Assignment —
Below are several records. Retype exactly those lines running from the one with "A shallow embedding" through the one with "(b : bytes)", end lines included, and no others.

Source material —
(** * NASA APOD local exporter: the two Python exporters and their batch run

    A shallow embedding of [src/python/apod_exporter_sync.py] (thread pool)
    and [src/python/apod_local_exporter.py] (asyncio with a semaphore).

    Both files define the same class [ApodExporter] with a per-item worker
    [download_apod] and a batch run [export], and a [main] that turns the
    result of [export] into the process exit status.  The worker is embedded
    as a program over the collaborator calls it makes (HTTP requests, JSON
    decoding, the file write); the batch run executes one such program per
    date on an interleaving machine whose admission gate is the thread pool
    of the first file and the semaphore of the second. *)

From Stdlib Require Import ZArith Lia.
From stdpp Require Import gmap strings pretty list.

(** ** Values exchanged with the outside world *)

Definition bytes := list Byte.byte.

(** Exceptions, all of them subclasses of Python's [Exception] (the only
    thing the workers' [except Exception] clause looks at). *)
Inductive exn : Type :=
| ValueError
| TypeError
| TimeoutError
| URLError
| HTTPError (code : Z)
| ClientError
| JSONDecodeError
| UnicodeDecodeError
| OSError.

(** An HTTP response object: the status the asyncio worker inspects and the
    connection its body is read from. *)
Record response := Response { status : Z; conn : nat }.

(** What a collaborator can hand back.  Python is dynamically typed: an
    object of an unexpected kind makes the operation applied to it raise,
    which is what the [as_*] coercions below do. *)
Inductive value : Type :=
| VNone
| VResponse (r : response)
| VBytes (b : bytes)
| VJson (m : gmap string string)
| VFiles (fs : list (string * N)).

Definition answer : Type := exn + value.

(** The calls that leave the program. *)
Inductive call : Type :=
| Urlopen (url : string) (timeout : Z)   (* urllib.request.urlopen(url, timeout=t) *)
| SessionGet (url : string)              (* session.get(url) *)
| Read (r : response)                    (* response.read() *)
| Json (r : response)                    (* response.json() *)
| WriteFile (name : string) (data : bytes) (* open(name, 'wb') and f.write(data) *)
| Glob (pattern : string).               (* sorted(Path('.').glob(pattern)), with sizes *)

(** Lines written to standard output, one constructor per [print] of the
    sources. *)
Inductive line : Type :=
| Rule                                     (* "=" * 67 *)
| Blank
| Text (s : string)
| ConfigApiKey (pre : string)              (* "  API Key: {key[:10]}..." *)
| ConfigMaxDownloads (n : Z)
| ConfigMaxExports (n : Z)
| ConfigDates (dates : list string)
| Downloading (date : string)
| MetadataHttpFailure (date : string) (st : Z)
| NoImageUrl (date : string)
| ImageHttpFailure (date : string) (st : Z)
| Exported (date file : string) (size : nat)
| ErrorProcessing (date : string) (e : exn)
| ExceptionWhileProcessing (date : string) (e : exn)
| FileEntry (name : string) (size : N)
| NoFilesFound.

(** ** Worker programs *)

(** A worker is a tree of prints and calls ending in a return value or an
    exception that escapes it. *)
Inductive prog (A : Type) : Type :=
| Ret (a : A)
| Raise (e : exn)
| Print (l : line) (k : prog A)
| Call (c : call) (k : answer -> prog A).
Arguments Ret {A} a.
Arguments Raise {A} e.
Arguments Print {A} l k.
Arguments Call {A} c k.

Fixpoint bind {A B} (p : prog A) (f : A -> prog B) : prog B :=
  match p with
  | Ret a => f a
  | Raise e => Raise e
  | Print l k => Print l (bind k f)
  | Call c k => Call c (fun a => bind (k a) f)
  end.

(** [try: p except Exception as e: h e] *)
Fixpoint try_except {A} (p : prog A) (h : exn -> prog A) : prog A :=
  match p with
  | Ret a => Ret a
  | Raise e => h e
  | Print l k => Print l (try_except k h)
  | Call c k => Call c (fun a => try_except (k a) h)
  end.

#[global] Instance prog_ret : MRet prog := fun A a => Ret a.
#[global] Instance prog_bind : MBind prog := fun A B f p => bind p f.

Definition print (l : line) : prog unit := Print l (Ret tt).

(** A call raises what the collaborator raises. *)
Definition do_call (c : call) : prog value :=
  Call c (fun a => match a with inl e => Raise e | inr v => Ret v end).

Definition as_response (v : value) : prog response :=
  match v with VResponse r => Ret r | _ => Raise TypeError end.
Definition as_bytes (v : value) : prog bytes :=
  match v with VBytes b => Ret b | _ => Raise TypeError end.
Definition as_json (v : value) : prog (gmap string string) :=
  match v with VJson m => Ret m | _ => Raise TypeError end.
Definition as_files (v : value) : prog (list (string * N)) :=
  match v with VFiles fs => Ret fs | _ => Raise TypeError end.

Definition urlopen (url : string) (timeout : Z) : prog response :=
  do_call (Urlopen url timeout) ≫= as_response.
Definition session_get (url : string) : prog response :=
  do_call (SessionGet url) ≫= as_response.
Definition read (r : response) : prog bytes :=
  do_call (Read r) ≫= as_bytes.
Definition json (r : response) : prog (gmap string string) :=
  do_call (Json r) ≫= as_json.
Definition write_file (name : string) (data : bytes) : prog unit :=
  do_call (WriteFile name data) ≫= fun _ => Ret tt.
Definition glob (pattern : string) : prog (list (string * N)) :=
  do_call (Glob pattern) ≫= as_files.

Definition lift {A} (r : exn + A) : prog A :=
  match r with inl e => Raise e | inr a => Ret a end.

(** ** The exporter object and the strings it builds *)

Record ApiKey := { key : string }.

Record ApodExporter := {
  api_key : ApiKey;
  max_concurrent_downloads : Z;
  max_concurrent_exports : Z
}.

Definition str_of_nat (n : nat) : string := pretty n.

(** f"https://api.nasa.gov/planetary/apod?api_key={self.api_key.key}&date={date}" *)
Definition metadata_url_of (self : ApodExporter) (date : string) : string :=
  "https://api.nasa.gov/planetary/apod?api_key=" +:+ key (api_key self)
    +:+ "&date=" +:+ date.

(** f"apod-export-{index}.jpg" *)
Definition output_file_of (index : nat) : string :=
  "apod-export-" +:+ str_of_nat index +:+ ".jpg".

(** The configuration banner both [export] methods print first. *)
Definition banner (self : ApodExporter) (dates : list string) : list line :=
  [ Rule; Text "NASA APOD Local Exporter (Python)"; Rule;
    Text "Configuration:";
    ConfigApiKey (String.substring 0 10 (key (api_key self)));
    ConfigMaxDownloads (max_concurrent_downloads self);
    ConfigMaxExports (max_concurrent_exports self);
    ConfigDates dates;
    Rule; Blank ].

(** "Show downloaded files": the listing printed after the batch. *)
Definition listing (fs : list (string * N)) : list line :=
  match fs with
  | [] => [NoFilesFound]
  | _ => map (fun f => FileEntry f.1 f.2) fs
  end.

...

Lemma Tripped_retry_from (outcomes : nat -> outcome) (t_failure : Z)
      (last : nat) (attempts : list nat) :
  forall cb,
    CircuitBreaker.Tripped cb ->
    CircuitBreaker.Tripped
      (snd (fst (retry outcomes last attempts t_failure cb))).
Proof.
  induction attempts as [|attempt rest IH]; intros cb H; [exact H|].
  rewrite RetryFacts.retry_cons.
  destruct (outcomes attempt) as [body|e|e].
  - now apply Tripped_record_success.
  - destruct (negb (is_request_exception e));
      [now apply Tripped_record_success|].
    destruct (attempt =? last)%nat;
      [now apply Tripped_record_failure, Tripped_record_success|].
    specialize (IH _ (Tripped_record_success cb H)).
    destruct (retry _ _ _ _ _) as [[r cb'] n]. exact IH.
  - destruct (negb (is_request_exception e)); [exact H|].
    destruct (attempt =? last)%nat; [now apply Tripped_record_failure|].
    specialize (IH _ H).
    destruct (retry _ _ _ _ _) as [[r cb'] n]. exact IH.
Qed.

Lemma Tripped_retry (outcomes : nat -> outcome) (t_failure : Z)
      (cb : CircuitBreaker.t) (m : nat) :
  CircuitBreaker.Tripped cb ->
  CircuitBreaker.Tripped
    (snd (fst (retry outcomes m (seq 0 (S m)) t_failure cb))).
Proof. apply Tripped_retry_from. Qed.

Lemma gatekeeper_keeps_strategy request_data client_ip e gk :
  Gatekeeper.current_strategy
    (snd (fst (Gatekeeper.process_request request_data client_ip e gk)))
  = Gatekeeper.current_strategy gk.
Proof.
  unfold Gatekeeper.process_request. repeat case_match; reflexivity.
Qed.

==

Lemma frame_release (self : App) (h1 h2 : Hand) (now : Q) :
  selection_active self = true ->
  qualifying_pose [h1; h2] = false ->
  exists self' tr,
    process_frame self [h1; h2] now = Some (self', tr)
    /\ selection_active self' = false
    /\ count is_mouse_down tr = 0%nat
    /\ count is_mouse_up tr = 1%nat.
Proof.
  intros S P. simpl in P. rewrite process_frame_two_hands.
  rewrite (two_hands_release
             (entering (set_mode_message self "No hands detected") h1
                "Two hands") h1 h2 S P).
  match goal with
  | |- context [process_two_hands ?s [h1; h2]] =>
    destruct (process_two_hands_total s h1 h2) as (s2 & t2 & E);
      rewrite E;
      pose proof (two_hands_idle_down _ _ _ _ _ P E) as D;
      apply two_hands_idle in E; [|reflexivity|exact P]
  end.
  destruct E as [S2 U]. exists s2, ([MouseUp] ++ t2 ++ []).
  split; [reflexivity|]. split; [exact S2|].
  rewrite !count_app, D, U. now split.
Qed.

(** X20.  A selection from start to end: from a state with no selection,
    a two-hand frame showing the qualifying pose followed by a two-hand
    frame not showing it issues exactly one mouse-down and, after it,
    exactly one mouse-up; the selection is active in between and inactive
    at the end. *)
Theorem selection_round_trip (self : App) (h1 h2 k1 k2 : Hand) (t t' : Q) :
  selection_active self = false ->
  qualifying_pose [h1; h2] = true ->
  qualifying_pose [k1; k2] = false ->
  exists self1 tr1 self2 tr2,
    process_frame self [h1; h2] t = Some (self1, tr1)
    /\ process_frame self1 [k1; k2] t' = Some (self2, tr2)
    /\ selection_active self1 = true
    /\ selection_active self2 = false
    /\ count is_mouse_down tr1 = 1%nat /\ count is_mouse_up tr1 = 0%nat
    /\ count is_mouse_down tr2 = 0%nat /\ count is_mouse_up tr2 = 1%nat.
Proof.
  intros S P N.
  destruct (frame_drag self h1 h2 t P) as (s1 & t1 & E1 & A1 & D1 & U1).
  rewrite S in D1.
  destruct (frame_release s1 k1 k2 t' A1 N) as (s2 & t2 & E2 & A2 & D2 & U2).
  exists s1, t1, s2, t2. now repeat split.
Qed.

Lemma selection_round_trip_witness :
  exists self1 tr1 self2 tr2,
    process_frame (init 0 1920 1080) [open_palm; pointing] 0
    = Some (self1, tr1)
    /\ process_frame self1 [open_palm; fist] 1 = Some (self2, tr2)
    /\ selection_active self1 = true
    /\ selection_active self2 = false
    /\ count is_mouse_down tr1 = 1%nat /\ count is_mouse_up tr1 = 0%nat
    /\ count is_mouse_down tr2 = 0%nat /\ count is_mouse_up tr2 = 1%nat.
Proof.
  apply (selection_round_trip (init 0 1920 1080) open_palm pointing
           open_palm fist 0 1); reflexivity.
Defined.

Answer below —
    A shallow embedding of [src/python/apod_exporter_sync.py] (thread pool)
    and [src/python/apod_local_exporter.py] (asyncio with a semaphore).

    Both files define the same class [ApodExporter] with a per-item worker
    [download_apod] and a batch run [export], and a [main] that turns the
    result of [export] into the process exit status.  The worker is embedded
    as a program over the collaborator calls it makes (HTTP requests, JSON
    decoding, the file write); the batch run executes one such program per
    date on an interleaving machine whose admission gate is the thread pool
    of the first file and the semaphore of the second. *)

From Stdlib Require Import ZArith Lia.
From stdpp Require Import gmap strings pretty list.

(** ** Values exchanged with the outside world *)

Definition bytes := list Byte.byte.

(** Exceptions, all of them subclasses of Python's [Exception] (the only
    thing the workers' [except Exception] clause looks at). *)
Inductive exn : Type :=
| ValueError
| TypeError
| TimeoutError
| URLError
| HTTPError (code : Z)
| ClientError
| JSONDecodeError
| UnicodeDecodeError
| OSError.

(** An HTTP response object: the status the asyncio worker inspects and the
    connection its body is read from. *)
Record response := Response { status : Z; conn : nat }.

(** What a collaborator can hand back.  Python is dynamically typed: an
    object of an unexpected kind makes the operation applied to it raise,
    which is what the [as_*] coercions below do. *)
Inductive value : Type :=
| VNone
| VResponse (r : response)
| VBytes (b : bytes)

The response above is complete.